** RECORDS SUPPLIED follows **

(** * Further properties of the program *)

(** ** The target current *)

(** X1. More converted power never lowers the target. *)
Theorem final_amps_monotone (cfg : config) (raw1 raw2 : Z) :
  raw1 <= raw2 -> final_amps cfg raw1 <= final_amps cfg raw2.
Proof.
  intros H. unfold final_amps, clamp. cbv zeta.
  apply Z.max_le_compat_r. apply Z.min_le_compat_r. lia.
Qed.

Lemma final_amps_monotone_witness :
  final_amps default_config 3 <= final_amps default_config 18.
Proof. apply (final_amps_monotone default_config 3 18). lia. Defined.

(** X2. When the upper bound is not above the lower bound, the target is the
    lower bound whatever the power is: the charger is pinned. *)
Theorem final_amps_pinned (cfg : config) (raw : Z) :
  max_amps cfg <= min_amps cfg -> final_amps cfg raw = min_amps cfg.
Proof.
  intros H. unfold final_amps, clamp. cbv zeta.
  apply Z.max_r. apply Z.le_trans with (max_amps cfg); [apply Z.le_min_r|exact H].
Qed.

Lemma final_amps_pinned_witness :
  final_amps (configure None max_amps_3) 30 = 6.
Proof.
  apply (final_amps_pinned (configure None max_amps_3) 30).
  vm_compute. discriminate.
Defined.
(* ===== verification/Prelude.v ===== *)
(** * Neatio: a verification library of a proof-of-stake chain node

    Neatio is a Go node of a proof-of-stake chain: a Tendermint-style consensus engine
    (NeatPoS) on top of the go-ethereum code base.  This library translates parts of it
    into Rocq functions and proves what makes them correct.  All paths below are under
    src/.

    ** The parts of the program and how they interact

    A node holds a chain of blocks.  For each height the consensus engine
    (consensus/neatpos) runs rounds: a proposer, chosen by the hash of the last header,
    sends a block in parts; the validators prevote and precommit; the proposer replaces
    the votes of a quorum by one aggregated signature; a verified aggregate of precommits
    commits the block, which is handed to the chain.  Validators and rewards are fixed
    for an epoch, a range of blocks; the next epoch is proposed inside a block.  Executing
    a block changes the accounts in the state database (core/state), which keeps them in
    Merkle Patricia tries (trie), whose nodes are RLP encodings (rlp) in a key-value store.

    ** Which file models what

    - Prelude: byte strings, 64-bit integers, panics as values ([outcome]), loops,
      weighted tallies, tactics.
    - Types, ValidatorSet, VoteSet, HeightVoteSet, PartSet, SignAggr:
      consensus/neatpos/types and the vote and aggregate stores of
      consensus/neatpos/consensus.
    - EpochVotes, Epoch: consensus/neatpos/epoch.
    - Block, Proposer: consensus blocks, their validation, and the choice of proposers.
    - RoundState, Consensus: the state of the round machine and one definition per
      handler of consensus/neatpos/consensus/state.go; ConsensusSafety, ConsensusSteps and
      ConsensusRun hold the theorems about all handlers and a computed run.
    - Rlp, RlpDecode, RlpCanon: rlp (the encoder with its buffer of list headers, the
      decoding stream, the raw walkers).
    - TrieKeys, Trie, TrieNodes, TrieDb, TrieHash, TrieProof, TrieIter: trie (key
      encodings, operations, node codec, the reference-counted database, hashing and
      committing, Merkle proofs, iterators).
    - StateObject, StateDb, StateFlush: core/state (accounts with their caches and the
      journal; the methods of StateDB, snapshots; Finalise, Commit, Copy and the address
      sets).  StateTrie instantiates its database with the tries above.
    - StateSpec, StateRefine, StateFacts: the abstract state, the refinement, and runs of
      the code at its edges.
    - StateIter: the walks of core/state over the tries of an account, with a program
      logic for methods of the state database ([does]) and its rules for such loops.
    - Ledger, Staking: what the accounts hold and have staked, and the transactions of the
      chain contract (internal/neatapi/api.go, core/types/pending_ops.go, neatabi/abi).
    - VmBase, VmMachine, VmContracts, VmInstr, VmRun: core/vm with common/math and params
      (words, memory, stack and jump analysis; gas and memory functions; precompiled
      contracts; instructions; jump table, interpreter loop, calls and creations).
      VmStateDb makes the state database an instance of the interface [VmState].
    - VmWords, VmJumps, VmLogic, VmSafeOps, VmSafeGas, VmSafePre, VmSafeRun, VmStateSafe,
      VmTheorems: arithmetic and jumps; a weakest-precondition logic for the machine, what
      it asks of the state ([VmSafe], [VmSafeLaws]), the proof for every instruction, gas
      function and precompiled contract, its instance for the state database, and the
      theorems on calls.
    - StateTransition: core/state_transition.go, state_transition1.go and gaspool.go.

    ** How the code is represented

    A Go struct is a record, a pointer that may be nil an [option], a map a [gmap], a
    slice a list with the panics of Go's indexing written out.  [int] and [uint64] are
    [Z] with the wrap-around of their width ([i64], [u64]); [big.Int] is [Z].  A method
    is a function from the receiver to its result and the new receiver; a panic is the
    outcome [Panic].  Handlers that send messages or set timers record them in a trace.
    Where the code shares memory between slices (EpochVotes) the backing array is
    modelled.  Code that is not in the repository (BLS signatures, the Merkle tree and
    codecs of third-party packages, SHA-256, Keccak, sort.Slice) is a class of operations
    ([NeatLib], [MerkleLib], [BlockLib], [EpochWire], [VrfLib], [KeccakLib], [CryptoLib],
    [ChainLib], [GoSort]) and a class of the documented laws that a theorem uses; every such
    class has an instance that the witnesses evaluate.

    ** What the theorems show

    - Votes and quorums: the quorum of a round is always more than half of the power; a
      reported majority is backed by verified votes; two accepted commits share a signer.
    - The round machine: in every reachable state a committed block, a lock, a precommit
      and a prevote are justified by verified aggregates or by the checks of the
      proposal; rounds never go back except for a proposal of a lower round.
    - Epochs: the next validator set, the reward and the block range; agreement between
      the proposing and the validating side; a restart finds the epoch entered last.
    - RLP: the encoder writes the reference encoding, decoding inverts it and, but for nil
      tags and arrays of one byte, accepts nothing else.
    - Part sets: a complete set reads back the block that was split, or one of its parts is
      a forgery ([forged]) of the hash or of a Merkle proof.
    - Tries: the operations are those of a finite map, the root hash binds the map,
      commits can be read back, also from disk alone, proofs are sound and complete, and
      an iteration visits every entry once.  Where these compare hashes they ask that
      Keccak does not collide on the nodes concerned.
    - The state database: the methods in [op] refine an abstract state in which a snapshot
      is a copy, so that for them caches, lazy loading and the journal are not observable
      and a revert restores the accounts.  Empty, Finalise and Commit can tell a reverted
      state from the original; StateFacts has the runs.
    - Stakes: registering, delegating, withdrawing and their counterparts return, change
      nobody's wealth and keep the books of candidates and delegators balanced.
    - The machine: calls end without a panic, within their gas, whatever the code; a
      failed call leaves the accounts as they were, a static call changes nothing that a
      contract can read; the arithmetic
      instructions and jumps do what they should.  Jump analysis is cached by code hash,
      so these theorems allow one more outcome, [Collision]: two different codes with the
      same Keccak hash have been found.
    - Messages: the gas that a message reports, takes from the block and makes its sender
      pay agree; no message makes money; a call that fails costs its gas and nothing else.

    ** Bounds and fuel

    Recursion that is not structural carries fuel, and the theorems say how much is
    enough: [decode] needs the nesting of the type plus the size of the value; trie
    operations use [fuel_for], twice the key length plus a constant, which no walk down a
    key exceeds; [Commit] of the trie database needs the height of the trie plus two;
    [VerifyProof] one step per proof node; an iterator, and with it a walk of the state
    database, one step per trie node; a call of the machine needs 1025 levels, one more than
    the depth that the code allows, and one round of the interpreter per unit of gas, because
    every instruction that does not end the run costs gas, but for [EXTCODEHASH] of
    Constantinople, which is free and does not jump: where it exists, a round per unit of gas
    and byte of code ([rounds]).  Gas is bounded by 2^46, far above the gas limit of a block:
    with more one can pay for a modular exponentiation with an exponent of more than 2^48
    bytes, which Go cannot allocate and panics ([maxAlloc]).  A model that runs out of fuel returns an error that the
    theorems exclude.

    ** Not modelled

    Sockets, peers, discovery and RPC (p2p, rpc, neatptc, neatcli), the command line, key
    stores, console and contracts bindings (cmd, accounts, console, contracts), logging,
    metrics and event feeds are input and output around the modelled parts.  The gossip
    routines of the consensus reactor are goroutines over peer connections; the round
    machine is proved for every order of messages and timeouts, so it does not rely on
    them.  The cryptographic code is either third-party or assembly-backed arithmetic and
    is represented by its laws.

    Parts of the modelled packages that are left out: the dump and the sync of the state
    database, tracing of the machine and its pool of integers, the loop of the block
    processor with the end of an epoch, the decoding of the arguments of the chain contract
    (accounts/abi), the transaction pool, the header chain and the storage of blocks, the
    gossip and the RLP codecs of consensus messages.  Go's iteration over a map has no fixed
    order; where the trie database walks one (the children of a node, the preimages) the
    model takes the order of the finite map, and the theorems speak of that order.  The
    validator set of an epoch is a value, so the check of validateBlock for a nil set has no
    counterpart. *)

From Stdlib Require Import ZArith Lia Sorting.Sorted.
From stdpp Require Import base tactics strings numbers gmap list.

** End of RECORDS SUPPLIED **

_EXERCISE_
Of the lines above, retype only those from the line containing "bytes, which Go" through the line containing "model takes the", including both, exactly.

_THE COMPLETED TASK_
    bytes, which Go cannot allocate and panics ([maxAlloc]).  A model that runs out of fuel returns an error that the
    theorems exclude.

    ** Not modelled

    Sockets, peers, discovery and RPC (p2p, rpc, neatptc, neatcli), the command line, key
    stores, console and contracts bindings (cmd, accounts, console, contracts), logging,
    metrics and event feeds are input and output around the modelled parts.  The gossip
    routines of the consensus reactor are goroutines over peer connections; the round
    machine is proved for every order of messages and timeouts, so it does not rely on
    them.  The cryptographic code is either third-party or assembly-backed arithmetic and
    is represented by its laws.

    Parts of the modelled packages that are left out: the dump and the sync of the state
    database, tracing of the machine and its pool of integers, the loop of the block
    processor with the end of an epoch, the decoding of the arguments of the chain contract
    (accounts/abi), the transaction pool, the header chain and the storage of blocks, the
    gossip and the RLP codecs of consensus messages.  Go's iteration over a map has no fixed
    order; where the trie database walks one (the children of a node, the preimages) the
    model takes the order of the finite map, and the theorems speak of that order.  The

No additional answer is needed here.